У дяди Коли привычка насвистывать мелодию из "Серенады солнечной долины", которую он раз сто, наверное, смотрел совершенно бесплатно, потому что в детстве был доходягой и пролезал через дырку в заборе за которым крутили кино. Кроме того он то и дело вставляет никому не нужное слово "поэл" и мама говорит, что это у него слово-паразит. Несколько лет назад он завербовался в Сибирь, но через полгода вернулся, и в праздники, когда они с Сергевной, приходят в гости, чтобы съесть у них все шоколадные конфеты, любит порассуждать о том, какие в Сибири, не то что здесь, люди были хорошие, да похвастаться, как они "отлично, поэл" в тайге жили, кедровые орешки пощёлкивали, жаль проклятая болячка подкузьмила. Во время войны, когда дяде Коле было примерно столько же лет, сколько сейчас Антошке, от голода он уснул зимой в сквере, притулившись к гранитному цоколю памятника Сталину. Его спасли, но всё ж с тех пор кости у него болят от ревматизма, так что порой он в крик кричит и, несмотря на молодость, сидит на третьей группе инвалидности и работает на лёгкой работе сантехником в доме культуры.

До сегодняшнего дня Антошка дядьку не одобряла за то, что при посторонних он любил вспоминать, как однажды, когда ей было всего три года, она подошла со спущенными трусами и попросила проверить нет ли у неё в попе "гомна", или в другой раз на вопрос, в какую группу ходит, гордо ответила: "В мышеловую". Кроме того, по дядькиной просьбе она частенько исполняла песню: "Крепизьдиолог, крепизьдиолог – ты ветру и солнцу брат", и все почему-то смеялись. Много у неё на дядьку обид накопилось, но сегодня она все ему простила.
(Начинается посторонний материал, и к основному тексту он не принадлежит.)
(** C5 (amended).  [clone()] changes no object of the source and gives the
    copy a key array and range objects of its own: the array is a new one
    that holds the same key references, each range a new object with the
    contents of the source's.  So a write to the array or to a range of the
    copy changes no object the source had, and a write to an object of the
    source changes neither the array nor a range of the copy.  (The key
    objects are not copied: the two arrays refer to the same ones.) *)
Theorem clone_independence (this c : Animation) (s s' : store) :
  wf s -> clone this s = Returns (c, s') ->
  (forall l o, get s l = Some o -> get s' l = Some o)
  /\ (forall arr, _keys this = Some arr ->
        exists arr' elems,
          _keys c = Some arr' /\ get s arr' = None
          /\ get s arr = Some (OArray elems) /\ get s' arr' = Some (OArray elems))
  /\ (forall name l', _ranges c !! name = Some (Some l') ->
        get s l' = None
        /\ exists l r, _ranges this !! name = Some (Some l)
                       /\ get s' l = Some (ORange r) /\ get s' l' = Some (ORange r))
  /\ (forall l' l o, ownsArrayOrRange c l' -> is_Some (get s l) ->
        get (put l' o s') l = get s l /\ get (put l o s') l' = get s' l').
Proof.
intros Hwf Hclone. unfold clone, newAnimation in Hclone. cbn [bind] in Hclone.
set (s0 := mkStore (objects s) (next s) (_UniqueIdGenerator s + 1)) in *.
assert (Hwf0 : wf s0) by exact Hwf.
assert (Hkeys : exists c1 s1,
          match _keys this with
          | Some values =>
              setKeys
                (mkAnimation (_UniqueIdGenerator s) (name this) (targetProperty this)
                   (framePerSecond this) (dataType this) (loopMode this)
                   (enableBlending this) (blendingSpeed this) None None [] ∅)
                values s0
          | None =>
              Returns
                (mkAnimation (_UniqueIdGenerator s) (name this) (targetProperty this)
                   (framePerSecond this) (dataType this) (loopMode this)
                   (enableBlending this) (blendingSpeed this) None None [] ∅, s0)
          end = Returns (c1, s1)).
{ simpl in Hclone. destruct (_keys this); [|by eauto].
  destruct (setKeys _ _ _) as [[c1 s1]|]; [by eauto|done]. }
destruct Hkeys as (c1 & s1 & Hkeys). simpl in Hclone. rewrite Hkeys in Hclone.
cbn [bind] in Hclone.
destruct (cloneRanges (map_to_list (_ranges this)) ∅ s1) as [[ranges s2]|] eqn:Hranges;
  [|done].
cbn [bind] in Hclone. apply Returns_inj in Hclone. injection Hclone as <- <-.
assert (Hs1 : wf s1 /\ (next s <= next s1)%nat
              /\ (forall l o, get s l = Some o -> get s1 l = Some o)
              /\ forall arr, _keys this = Some arr ->
                   exists elems, _keys c1 = Some (next s) /\ get s arr = Some (OArray elems)
                                 /\ get s1 (next s) = Some (OArray elems)).
{ destruct (_keys this) as [values|] eqn:Ek.
  - unfold setKeys in Hkeys.
    destruct (get s0 values) as [[|elems| |]|] eqn:Ev; try done.
    apply Returns_inj in Hkeys. injection Hkeys as <- <-.
    split; [by apply wf_alloc|]. split; [simpl; lia|]. split.
    + intros l o Hl. by apply (get_alloc_old (OArray elems) s0).
    + intros arr [= <-]. exists elems. split; [done|]. split; [done|].
      apply (get_alloc_new (OArray elems) s0).
  - apply Returns_inj in Hkeys. injection Hkeys as <- <-. by repeat split. }
destruct Hs1 as (Hwf1 & Hn1 & Hold1 & Harr).
destruct (cloneRanges_spec _ _ _ _ _ Hwf1 Hranges) as (Hwf2 & Hn2 & Hold2 & Hsome & Hnone).
assert (Hfresh : forall l', ownsArrayOrRange
                   (mkAnimation (uniqueId c1) (name c1) (targetProperty c1)
                      (framePerSecond c1) (dataType c1) (loopMode c1) (enableBlending c1)
                      (blendingSpeed c1) (_keys c1) (_easingFunction c1) (_events c1) ranges)
                   l' -> get s l' = None).
{ intros l' [Hl'|[name Hl']]; simpl in Hl'.
  - destruct (_keys this) as [values|] eqn:Ek.
    + destruct (Harr values eq_refl) as (elems & Hc1 & _). rewrite Hc1 in Hl'.
      injection Hl' as <-. by apply wf_fresh.
    + apply Returns_inj in Hkeys. injection Hkeys as <- <-. done.
  - destruct (Hsome name l' Hl') as [?|[Hge _]]; [done|]. apply wf_fresh; [done|lia]. }
split; [by auto|]. split; [|split].
- intros arr Harr'. destruct (Harr arr Harr') as (elems & Hc1 & Hsrc & Hnew).
  exists (next s), elems. simpl. split; [done|].
  split; [by apply wf_fresh|]. split; [done|]. by apply Hold2.
- intros name l' Hl'. simpl in Hl'. split; [apply Hfresh; right; by exists name|].
  destruct (Hsome name l' Hl') as [?|(_ & l & r & Hin & ? & ?)]; [done|].
  exists l, r. split; [|done]. by apply elem_of_map_to_list in Hin.
- intros l' l o Hown [x Hl]. pose proof (Hfresh l' Hown) as Hl'.
  assert (l <> l') by congruence.
  split.
  + rewrite get_put_ne by done. rewrite Hl. by apply Hold2, Hold1.
  + by rewrite get_put_ne.
Qed.

End Clone.
(** * FIFO lot matching of the tax-calculation route

    A shallow embedding of [calculateGainsLosses]
    (src/app/api/cryptocurrencies/route.ts, lines 1471-1577) and of the
    interfaces [TaxLot] and [GainLossCalculation] it works on.

    Conventions of the embedding.
    - The function is embedded twice.  In the first reading a JavaScript
      [number] is an exact rational ([Qc], canonical fractions with
      Leibniz equality): rounding is not modelled, and [x / 0] is [0]
      whereas JavaScript yields [Infinity] or [NaN]; statements whose
      truth depends on the value of a quotient assume the divisor (a
      lot's [amount]) is not zero.  This reading carries the statements
      that do not depend on how numbers round.  In the second reading
      (module [Double]) a [number] is the IEEE 754 double the program
      computes; it carries the statements on sums, remainders and on
      which lots a disposal consumes.
    - A [Date] is the integer [getTime()] gives: milliseconds, in [Z].
    - Lot objects live in a store ([heap], a list indexed by reference);
      arrays of lots hold references, so the in-place updates
      [lot.amount -= ...] are seen by every holder of the object.
    - The function is [async]: it yields a [Promise], which is resolved
      with a value or rejected with an error. *)

From Stdlib Require Import Floats Uint63.
From Stdlib Require Import QArith Qcanon Qcabs ZArith Lia Lqa.
From stdpp Require Import base numbers list strings sorting gmap.

Local Open Scope Qc_scope.

(** Decimal literals stand for the nearest double, as in JavaScript. *)
Set Warnings "-inexact-float".

(** ** Data model *)

(** The fields of a transaction row that the function reads
    ([transaction.cryptocurrency.symbol] is flattened to [symbol]). *)
Module Transaction.
Record t : Type := mk {
  id : string;
  type : string;
  amount : Qc;
  totalUsd : Qc;
  timestamp : Z;
  symbol : string
}.
End Transaction.

(** interface TaxLot *)
Module TaxLot.
Record t : Type := mk {
  id : string;
  amount : Qc;
  costBasis : Qc;
  acquiredAt : Z;
  isClosed : bool;
  transaction : Transaction.t
}.

(** [lot.amount -= lotAmount; lot.costBasis -= lotCostBasis] *)
Definition consume (lot : t) (lotAmount lotCostBasis : Qc) : t :=
  mk (id lot) (amount lot - lotAmount) (costBasis lot - lotCostBasis)
     (acquiredAt lot) (isClosed lot) (transaction lot).

(** Cost basis per unit, the quotient the loop computes at line 1515. *)
Definition unitCost (lot : t) : Qc := costBasis lot / amount lot.

(** Asset of a lot: [lot.transaction.cryptocurrency.symbol]. *)
Definition asset (lot : t) : string := Transaction.symbol (transaction lot).
End TaxLot.

Inductive Term : Type := short | long.

Global Instance Term_eq_dec : EqDecision Term.
Proof. solve_decision. Defined.

(** One element of [GainLossCalculation.transactions]. *)
Module Detail.
Record t : Type := mk {
  id : string;
  type : string;
  amount : Qc;
  proceeds : Qc;
  costBasis : Qc;
  gainLoss : Qc;
  term : Term;
  asset : string;
  date : Z
}.
End Detail.

(** interface GainLossCalculation *)
Module GainLossCalculation.
Record t : Type := mk {
  shortTermGains : Qc;
  longTermGains : Qc;
  shortTermLosses : Qc;
  longTermLosses : Qc;
  totalGains : Qc;
  totalLosses : Qc;
  netGainLoss : Qc;
  costBasis : Qc;
  proceeds : Qc;
  transactions : list Detail.t
}.

(** The object literal of lines 1477-1488. *)
Definition initial : t := mk 0 0 0 0 0 0 0 0 0 [].
End GainLossCalculation.

(** The errors the specification names.  The source has no [throw]
    statement: none of them is ever constructed by the code below. *)
Inductive Error : Type :=
  | InsufficientLotsError (asset : string) (unmatchedQuantity : Qc)
  | OutOfOrderEventError (asset : string) (eventIndex : nat)
  | InvalidEventError (reason : string).

Inductive Promise (A : Type) : Type :=
  | Resolved (value : A)
  | Rejected (reason : Error).
Arguments Resolved {A} value.
Arguments Rejected {A} reason.

(** ** Machine state *)

(** A default lot, read only through a dangling reference (which a
    JavaScript array of objects never holds). *)
Global Instance TaxLot_inhabited : Inhabited TaxLot.t :=
  populate (TaxLot.mk "" 0 0 0 false (Transaction.mk "" "" 0 0 0 "")).

(** What a run works on: the store of lot objects, the local array
    [availableLots] of references into it, and the [result] object. *)
Record State : Type := mkState {
  heap : list TaxLot.t;
  availableLots : list nat;
  result : GainLossCalculation.t
}.

(** The state of the inner [while] loop: the above and the two locals
    of the SELL branch that the loop assigns. *)
Record SellState : Type := mkSell {
  outer : State;
  remainingAmount : Qc;
  totalCostBasis : Qc
}.

(** ** The operations *)

Definition Math_min (x y : Qc) : Qc := if decide (x ≤ y) then x else y.
Definition Math_abs (x : Qc) : Qc := Qcabs x.

(** [1000 * 60 * 60 * 24] *)
Definition msPerDay : Z := 1000 * 60 * 60 * 24.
Он позволил купаться сколько влезет, так что долго потом она стучала зубами на одеяле; а, когда играли в дурака, и один раз ей удалось выиграть, с уважением сказал: "Далеко пойдёшь".

А ещё они пекли в костре чёрный хлеб на палочках и дядька называл его "пищей богов", а потом чуть не опоздали на концерт, и всю дорогу бежали, но всё обошлось, и вместе с группой Антошка плясала украинский танец, пела песню про Ленина и играла на металлофоне, а дядя громче всех хлопал и с гордостью оглядывался на окружающих, приговаривая: "Во наяривает, поэл, всем племянницам племянница".

День посещения оказался не таким уж длинным, но от счастья Антошка устала и, когда дядька с Сергевной уехали, не заплакала, как многие, а просто пошла спокойненько в кровать и уснула.

А на следующее утро Львов дунул в коробку с зубным порошком и в умывалке стало бело, как зимой. Все тоже принялись дуть и скоро стали похожи на чихающих снеговиков. Катька Бориска обзывала их "иродами", в наказание всё утро не разрешала прикасаться к гостинцам, а после обеда Антошку вырвало, у неё был горячий лоб, и её уложили в изолятор.